Excerpts from a dataset:
(* ===== verification/SanitizeThms.v ===== *)
(** * What the sanitizers promise

    On valid UTF-8 that fits, in place or not, the text is the reference's.  On any
    text, a place one byte larger than the size given is enough; with exactly that
    size a character at the end of the place makes the code write behind it.
    Chart names of valid characters are kept. *)

From S2P Require Import Prelude CString Inlined SimplePattern Url UrlSpec Sanitize SanitizeSpec.
#[local] Open Scope string_scope.
#[local] Open Scope list_scope.
#[local] Open Scope Z_scope.

(** ** The reference *)

Lemma squeeze_length char_map utf us : Forall uchar us → ∀ sp,
  (length (concat (squeeze char_map utf sp us)) ≤ length (concat us))%nat.
Proof.
  induction 1 as [|u us Hu Hus IH]; intros sp; [done|]. cbn [squeeze concat]. rewrite length_app.
  assert (Hi : (length (image char_map utf u) ≤ length u)%nat).
  { destruct (uchar_head u Hu) as (c & [|x l] & -> & _); [done|]. destruct utf; cbn; lia. }
  destruct (bool_decide_reflect (image char_map utf u = space)) as [E|_].
  - rewrite E in Hi. specialize (IH true). destruct sp; [lia|]. cbn [concat]. rewrite length_app. lia.
  - specialize (IH false). cbn [concat]. rewrite length_app. lia.
Qed.
Lemma drop_hidden_length us : (length (concat (drop_hidden us)) ≤ length (concat us))%nat.
Proof. induction us as [|u us IH]; [done|]. cbn. destruct (hidden_char u); cbn; rewrite length_app; lia. Qed.
Lemma sanitize_valid char_map utf src us dst_size empty m : good_map char_map → Forall uchar us →
  reads src [] m 0 (concat us) → (length (concat us) < dst_size ≤ length m)%nat →
  (length empty < dst_size)%nat → NUL ∉ empty →
  let out := sanitized char_map utf us in
  ∃ R, text_sanitize (Some src) dst_size char_map utf empty m =
      Ok (Z.of_nat (length (result_text out empty)), result_chars out empty, result_text out empty ++ NUL :: R) ∧
    length (result_text out empty ++ NUL :: R) = length m.
Proof.
  intros Hmap Hus Hr Hlen He1 He2 out. unfold text_sanitize. destruct dst_size as [|n]; [lia|]. cbn [Nat.eqb].
  set (fuel := S (source_length src m + length m)). rewrite bind_run. cbn [cget]. fold fuel. rewrite bind_run.
  destruct (skip_leading_spec src m us Hus fuel 0 Hr) as (i & K1 & Hr1); [unfold fuel; lia|]. rewrite K1, bind_run.
  pose proof (drop_hidden_uchar us Hus) as Hd. pose proof (drop_hidden_length us) as Hdl. unfold sanitized in out.
  pose proof (reads_fetch0 _ _ _ _ _ Hr1) as K2. cbn [app] in K2. rewrite K2. clear K2.
  subst out. generalize dependent (drop_hidden us). intros us1 Hr1 Hd Hdl.
  destruct us1 as [|u us'] eqn:E; [cbn; apply put_empty_spec; [lia|done]|]. rewrite <- E in *.
  assert (is_nul (default NUL (concat us1 !! 0%nat)) = false) as ->.
  { rewrite E in *. inversion Hd as [|? ? Hu _]; subst. destruct (uchar_head u Hu) as (c & l & -> & Hc & _). cbn.
    apply not_true_is_false. by rewrite is_nul_spec. }
  replace (S n - 1)%nat with n by lia. rewrite bind_run.
  destruct (copy_loop_spec char_map utf src n us1 Hd fuel [] m i 1 0 Hr1) as (R & K3 & L3);
    [cbn; lia|cbn; lia|unfold fuel; lia|lia|]. cbn [length app] in K3, L3. rewrite K3. cbn [Z.eqb negb] in *. rewrite Z.add_0_l.
  pose proof (squeeze_length char_map utf _ Hd true) as Hsl.
  destruct (finish_writes fuel (S n) empty _ R (squeeze_uchar char_map utf _ Hmap Hd true) He1 He2) as (R' & K4 & L4); [lia|unfold fuel; lia|].
  exists R'. split; [exact K4|]. by rewrite L4.
Qed.

(** ** Any text *)

Section safety.
Context (s : bytes) (end_ : nat).

Lemma fetch_text i m : (i ≤ length s)%nat → ∃ c, fetch (Text s) i m = Ok (c, m) ∧ (c = NUL ∨ (i < length s)%nat).
Proof using Type.
  intros Hi. cbn [fetch]. unfold clift, at_. destruct (s !! i) as [c|] eqn:E.
  - exists c. split; [done|]. right. by apply lookup_lt_Some in E.
  - apply lookup_ge_None in E. rewrite (proj2 (Nat.eqb_eq _ _)) by lia. eauto.
Qed.
Lemma continuation_inside c i : c = NUL ∨ (i < length s)%nat → is_continuation c = true → (i < length s)%nat.
Proof using Type. by intros [->|]. Qed.
Lemma store_safe d c m : (d < length m)%nat → ∃ m', put_byte d c m = Ok (tt, m') ∧ length m' = length m.
Proof using Type. intros Hd. unfold put_byte. rewrite (proj2 (Nat.ltb_lt _ _)) by done. eexists. split; [done|]. apply length_insert. Qed.
Lemma all_continue_safe n m : ∀ i, (i ≤ length s)%nat → ∃ b, all_continue n (Text s) i m = Ok (b, m) ∧
  (b = true → (i + n ≤ length s)%nat).
Proof using Type.
  induction n as [|n IH]; intros i Hi; cbn [all_continue]; [exists true; split; [done|lia]|].
  destruct (fetch_text i m Hi) as (c & K & Hc). rewrite bind_run, K.
  destruct (negb (IS_UTF8_BYTE c) || IS_UTF8_STARTBYTE c) eqn:E; [by exists false|].
  apply orb_false_iff in E as [E1 E2]. assert (Hlt : (i < length s)%nat).
  { eapply continuation_inside; [exact Hc|]. unfold is_continuation. apply negb_false_iff in E1. by rewrite E1, E2. }
  destruct (IH (S i) ltac:(lia)) as (b & K' & Hb). exists b. split; [done|]. intros ->. specialize (Hb eq_refl). lia.
Qed.
Lemma copy_bytes_safe n : ∀ i d m, (i + n ≤ length s)%nat → (d + n ≤ length m)%nat →
  ∃ m', copy_bytes n (Text s) i d m = Ok (tt, m') ∧ length m' = length m.
Proof using Type.
  induction n as [|n IH]; intros i d m Hi Hd; cbn [copy_bytes]; [by exists m|].
  destruct (fetch_text i m ltac:(lia)) as (c & K & _). rewrite bind_run, K.
  destruct (store_safe d c m ltac:(lia)) as (m1 & K1 & L1). rewrite bind_run, K1.
  destruct (IH (S i) (S d) m1 ltac:(lia) ltac:(lia)) as (m2 & K2 & L2). exists m2. split; [done|congruence].
Qed.
Lemma put_hex_safe i d m : (i ≤ length s)%nat → (d ≤ end_)%nat → length m = S (S end_) →
  ∃ d' m', put_hex (Text s) end_ i d m = Ok (d', m') ∧ (d < d' ≤ S end_)%nat ∧ length m' = length m.
Proof using Type.
  intros Hi Hd Hm. destruct (fetch_text i m Hi) as (c & K & _). unfold put_hex. rewrite bind_run, K.
  destruct (store_safe d (to_hex (Z.shiftr (Z.land (code c) 240) 4)) m ltac:(lia)) as (m1 & K1 & L1). rewrite bind_run, K1.
  destruct (Nat.leb_spec (S d) end_) as [Hle|Hgt]; [|exists (S d), m1; split_and!; [done|lia|lia|done]].
  destruct (fetch_text i m1 Hi) as (c1 & K2 & _). rewrite bind_run, K2.
  destruct (store_safe (S d) (to_hex (Z.land (code c1) 15)) m1 ltac:(lia)) as (m2 & K3 & L2). rewrite bind_run, K3.
  exists (S (S d)), m2. split_and!; [done|lia|lia|congruence].
Qed.
Lemma put_hex_rest_safe fuel : ∀ i d m, (i ≤ length s)%nat → (length s - i < fuel)%nat → (d ≤ S end_)%nat → length m = S (S end_) →
  ∃ i' d' m', put_hex_rest fuel (Text s) end_ i d m = Ok (i', d', m') ∧ (i ≤ i' ≤ length s)%nat ∧ (d' ≤ S end_)%nat ∧ length m' = length m.
Proof using Type.
  induction fuel as [|fuel IH]; intros i d m Hi Hf Hd Hm; [lia|]. cbn [put_hex_rest].
  destruct (fetch_text i m Hi) as (c & K & Hc). rewrite bind_run, K.
  destruct (is_continuation c) eqn:Ec; cbn [andb]; [|exists i, d, m; split_and!; (done || lia)].
  destruct (Nat.leb_spec d end_) as [Hle|Hgt]; [|exists i, d, m; split_and!; (done || lia)].
  pose proof (continuation_inside c i Hc Ec).
  destruct (put_hex_safe i d m Hi Hle Hm) as (d1 & m1 & K1 & D1 & L1). rewrite bind_run, K1.
  destruct (IH (S i) d1 m1) as (i' & d' & m' & K2 & I2 & D2 & L2); [lia|lia|lia|congruence|].
  exists i', d', m'. split_and!; [done|lia|lia|done|congruence].
Qed.
Lemma skip_continuation_safe fuel m : ∀ i, (i ≤ length s)%nat → (length s - i < fuel)%nat →
  ∃ i', skip_continuation fuel (Text s) i m = Ok (i', m) ∧ (i ≤ i' ≤ length s)%nat.
Proof using Type.
  induction fuel as [|fuel IH]; intros i Hi Hf; [lia|]. cbn [skip_continuation].
  destruct (fetch_text i m Hi) as (c & K & Hc). rewrite bind_run, K.
  destruct (is_continuation c) eqn:Ec; [|exists i; split; [done|lia]]. pose proof (continuation_inside c i Hc Ec).
  destruct (IH (S i)) as (i' & K' & Hi'); [lia|lia|]. exists i'. split; [done|lia].
Qed.
Lemma copy_loop_safe char_map utf fuel : ∀ i d last mblen m, (i ≤ length s)%nat → (length s - i < fuel)%nat →
  (d ≤ S end_)%nat → length m = S (S end_) →
  ∃ d' mb' m', copy_loop char_map utf (Text s) end_ fuel i d last mblen m = Ok (d', mb', m') ∧ (d' ≤ S end_)%nat ∧ length m' = length m.
Proof using Type.
  induction fuel as [|fuel IH]; intros i d last mblen m Hi Hf Hd Hm; [lia|]. cbn [copy_loop].
  destruct (fetch_text i m Hi) as (c & K & Hc). rewrite bind_run, K.
  destruct (is_nul c) eqn:En; cbn [negb andb]; [by exists d, mblen, m|].
  assert (Hlt : (i < length s)%nat) by (destruct Hc as [->|]; [done|done]).
  destruct (Nat.ltb_spec d end_) as [Hde|Hde]; [|by exists d, mblen, m].
  assert (Hnext : ∀ i' d' last' mb' m1, (S i ≤ i' ≤ length s)%nat → (d' ≤ S end_)%nat → length m1 = length m →
    ∃ d2 mb2 m2, copy_loop char_map utf (Text s) end_ fuel i' d' last' mb' m1 = Ok (d2, mb2, m2) ∧ (d2 ≤ S end_)%nat ∧ length m2 = length m).
  { intros i' d' last' mb' m1 Hi' Hd' Hm1. rewrite <- Hm1. apply IH; (lia || congruence). }
  assert (Hput : ∀ y i' last' mb', (S i ≤ i' ≤ length s)%nat → ∃ d2 mb2 m2,
    (_ ← put_byte d y; copy_loop char_map utf (Text s) end_ fuel i' (S d) last' mb') m = Ok (d2, mb2, m2) ∧ (d2 ≤ S end_)%nat ∧ length m2 = length m).
  { intros y i' last' mb' Hi'. destruct (store_safe d y m ltac:(lia)) as (m1 & K1 & L1). rewrite bind_run, K1. apply Hnext; lia. }
  destruct (IS_UTF8_STARTBYTE c).
  - rewrite bind_run. set (n := utf8_character_bytes c).
    assert (∃ b, valid_sequence (Text s) i n m = Ok (b, m) ∧ (b = true → (i + n ≤ length s)%nat ∧ (0 < n)%nat)) as (b & -> & Hb).
    { unfold valid_sequence. destruct (Nat.eqb_spec n 1); [by exists false|].
      destruct (all_continue_safe (n - 1) m (S i) ltac:(lia)) as (b & -> & Hb). exists b. split; [done|]. intros ->.
      specialize (Hb eq_refl). unfold n in *. unfold utf8_character_bytes in *. repeat case_match; lia. }
    destruct utf.
    + destruct (b && (d + n <=? end_)%nat) eqn:Ev.
      * apply andb_true_iff in Ev as [-> Ev%Nat.leb_le]. destruct (Hb eq_refl) as [Hb1 Hb2].
        destruct (copy_bytes_safe n i d m Hb1 ltac:(lia)) as (m1 & K1 & L1). rewrite bind_run, K1. apply Hnext; lia.
      * destruct (put_hex_safe i d m Hi ltac:(lia) Hm) as (d1 & m1 & K1 & D1 & L1). rewrite bind_run, K1.
        destruct (put_hex_rest_safe fuel (S i) d1 m1) as (i2 & d2 & m2 & K2 & I2 & D2 & L2); [lia|lia|lia|congruence|].
        rewrite bind_run, K2. apply Hnext; (lia || congruence).
    + destruct (store_safe d "_"%char m ltac:(lia)) as (m1 & K1 & L1). rewrite bind_run, K1.
      destruct (skip_continuation_safe fuel m1 (S i) ltac:(lia) ltac:(lia)) as (i2 & K2 & I2). rewrite bind_run, K2. apply Hnext; lia.
  - destruct (Ascii.eqb (char_map c) " "); [destruct (last =? 0)|]; [apply Hput; lia|apply Hnext; lia|apply Hput; lia].
Qed.
Lemma skip_leading_safe fuel m : ∀ i, (i ≤ length s)%nat → (length s - i < fuel)%nat →
  ∃ i', skip_leading fuel (Text s) i m = Ok (i', m) ∧ (i' ≤ length s)%nat.
Proof using Type.
  induction fuel as [|fuel IH]; intros i Hi Hf; [lia|]. cbn [skip_leading].
  destruct (fetch_text i m Hi) as (c & K & Hc). rewrite bind_run, K.
  destruct (is_hidden c) eqn:Eh; [|by exists i]. apply IH; [|destruct Hc as [->|]; [done|lia]].
  destruct Hc as [->|]; [done|lia].
Qed.
End safety.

• [EXERCISE INSTRUCTIONS]: Write down every line of the data above that includes the string "with".

• [REPLY TO THE TASK]:
    text, a place one byte larger than the size given is enough; with exactly that
  replace (S n - 1)%nat with n by lia. rewrite bind_run.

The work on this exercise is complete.